Presentation
This page presents some code snippets related to the use of Multithreading API.
Some of the snippets presented below can be used online.
Additional snippets are available in directory: gatb-core/gatb-core/examples/tools.
Iteration in a multithreaded fashion
This snippet shows how to iterate some Iterator object (here a range of integers) with N threads in order to speed up the iteration.
This snippet introduces the Dispatcher class and shows how to simply use it for parallelizing one iteration.
Note: this approach can work only if the items can be iterated and processed independently from each other.
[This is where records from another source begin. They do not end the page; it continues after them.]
(* ===== verification/TimeoutsProofs.v ===== *)
(** The timers of [Timeouts] against true times: due times are integers that do not wrap, and the list is sorted by them. *)
From Stdlib Require Import ZArith Lia Bool.
From stdpp Require Import base decidable list gmap sorting.
From S2P Require Import Prelude EtharpTable Timeouts.

(** * Times *)

Lemma time_less_than a b : -2147483648 <= a - b < 2147483648 -> TIME_LESS_THAN (u32 a) (u32 b) = (a <? b).
Proof.
  intros H. unfold TIME_LESS_THAN, LWIP_MAX_TIMEOUT, u32.
  rewrite <- Zminus_mod. destruct (Z.ltb_spec a b).
  - apply Z.ltb_lt. rewrite <- (Z.mod_add _ 1), Z.mod_small by lia. lia.
  - apply Z.ltb_ge. rewrite Z.mod_small by lia. lia.
Qed.

(** A timeout with its true due time. *)
Record timer : Type := mk_timer { due : Z; key : sys_timeout_handler * nat }.

Definition conc (t : timer) : sys_timeo := mk_timeo (u32 (due t)) (fst (key t)) (snd (key t)).

(** Insertion behind the timers that are due earlier or at the same time. *)
Fixpoint insert_due (x : timer) (l : list timer) : list timer :=
  match l with
  | [] => [x]
  | y :: l' => if due x <? due y then x :: l else y :: insert_due x l'
  end.

Definition near (x y : timer) : Prop := -2147483648 <= due x - due y < 2147483648.

Lemma insert_timeout_due x l : Forall (near x) l -> insert_timeout (conc x) (conc <$> l) = conc <$> insert_due x l.
Proof.
  assert (A : forall y l, Forall (near x) l -> insert_after (conc x) (conc y) (conc <$> l) = conc <$> (y :: insert_due x l)).
  { intros y l'. revert y. induction l' as [| z l' IH]; intros y H; [reflexivity |].
    apply Forall_cons in H as [Hz Hl]. cbn. rewrite time_less_than by exact Hz.
    destruct (due x <? due z); [reflexivity |]. f_equal. now apply IH. }
  destruct l as [| y l]; intros H; [reflexivity |]. apply Forall_cons in H as [Hy Hl]. cbn. rewrite time_less_than by exact Hy.
  destruct (due x <? due y); [reflexivity |]. now apply A.
Qed.

Lemma insert_due_perm x l : insert_due x l ≡ₚ x :: l.
Proof.
  induction l as [| y l IH]; cbn; [reflexivity |]. destruct (_ <? _); [reflexivity |].
  rewrite IH. constructor.
Qed.

Definition due_le (x y : timer) : Prop := due x <= due y.

Lemma insert_due_sorted x l : StronglySorted due_le l -> StronglySorted due_le (insert_due x l).
Proof.
  induction 1 as [| y l Hs IH Hy]; cbn; [repeat constructor |]. destruct (Z.ltb_spec (due x) (due y)).
  - constructor; [now constructor |]. constructor; [unfold due_le; lia |].
    eapply Forall_impl; [exact Hy |]. unfold due_le. lia.
  - constructor; [exact IH |]. rewrite insert_due_perm. constructor; [unfold due_le; lia | exact Hy].
Qed.

(** The place of a new timer: after all that are due no later. *)
Lemma insert_due_split x l : StronglySorted due_le l -> exists l1 l2, l = l1 ++ l2 /\ insert_due x l = l1 ++ x :: l2 /\
  Forall (fun y => due y <= due x) l1 /\ Forall (fun y => due x < due y) l2.
Proof.
  induction 1 as [| y l Hs (l1 & l2 & -> & E & F1 & F2) Hy]; [exists [], []; cbn; auto |]. cbn.
  destruct (Z.ltb_spec (due x) (due y)).
  - exists [], (y :: l1 ++ l2). cbn. repeat split; auto. constructor; [lia |].
    eapply Forall_impl; [exact Hy |]. unfold due_le. lia.
  - exists (y :: l1), l2. rewrite E. cbn. repeat split; auto.
Qed.

(** * One cyclic timer *)

(** When a timer due at [d] is due next if its handler returned at [r]. *)
Definition next_due (interval d r : Z) : Z := if d + interval <? r then r + interval else d + interval.

(** The times a timer that is due at [d] fires in a check that began at [now] and ended at [till], and when it is due next. *)
Inductive fires (interval now till : Z) : Z -> list Z -> Z -> Prop :=
| fires_not d : now < d -> fires interval now till d [] d
| fires_once d r l d' : d <= now -> now <= r <= till -> fires interval now till (next_due interval d r) l d' ->
    fires interval now till d (d :: l) d'.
Code is from example multithreading1.cpp:
struct Functor { void operator() (int i)
{
}};
int main (int argc, char* argv[])
{
size_t nbCores = (argc >=2 ? atoi(argv[1]) : 0);
Range<int>::Iterator it (1,1000);
Dispatcher dispatcher (nbCores);
IDispatcher::Status status = dispatcher.iterate (it, Functor(), 1);
cout << "nbCores=" << status.nbCores << " time=" << status.time << endl;
}
[go back to top]
Multithreaded iteration and shared resources
This snippet shows how to parallelize an iteration and how several threads can modify a common resource throughout the iteration.
The important point here is to understand that shared resources must be modified cautiously by different threads running at the same time.
Code is from example multithreading2.cpp:
int main (int argc, char* argv[])
{
size_t nbCores = (argc >=2 ? atoi(argv[1]) : 0);
int nmax = 10000;
Range<int>::Iterator it (1,nmax);
Dispatcher dispatcher (nbCores, 1);
int sum1=0, sum2=0;
dispatcher.iterate (it, [&] (int i) { sum1 += i; });
dispatcher.iterate (it, [&] (int i) { __sync_fetch_and_add (&sum2, i); });
cout << "First iteration: sum=" << sum1 << " (result should be " << nmax*(nmax+1)/2 << ")" << endl;
cout << "Second iteration: sum=" << sum2 << " (result should be " << nmax*(nmax+1)/2 << ")" << endl;
}
[go back to top]
Multithreaded iteration with synchronization of a shared resource
Here, our shared resource is a file, so we can't use intrinsic instruction like we did before for integer addition.
We need some general synchronization mechanism that will ensure that a portion of code can be executed only by one thread at one time.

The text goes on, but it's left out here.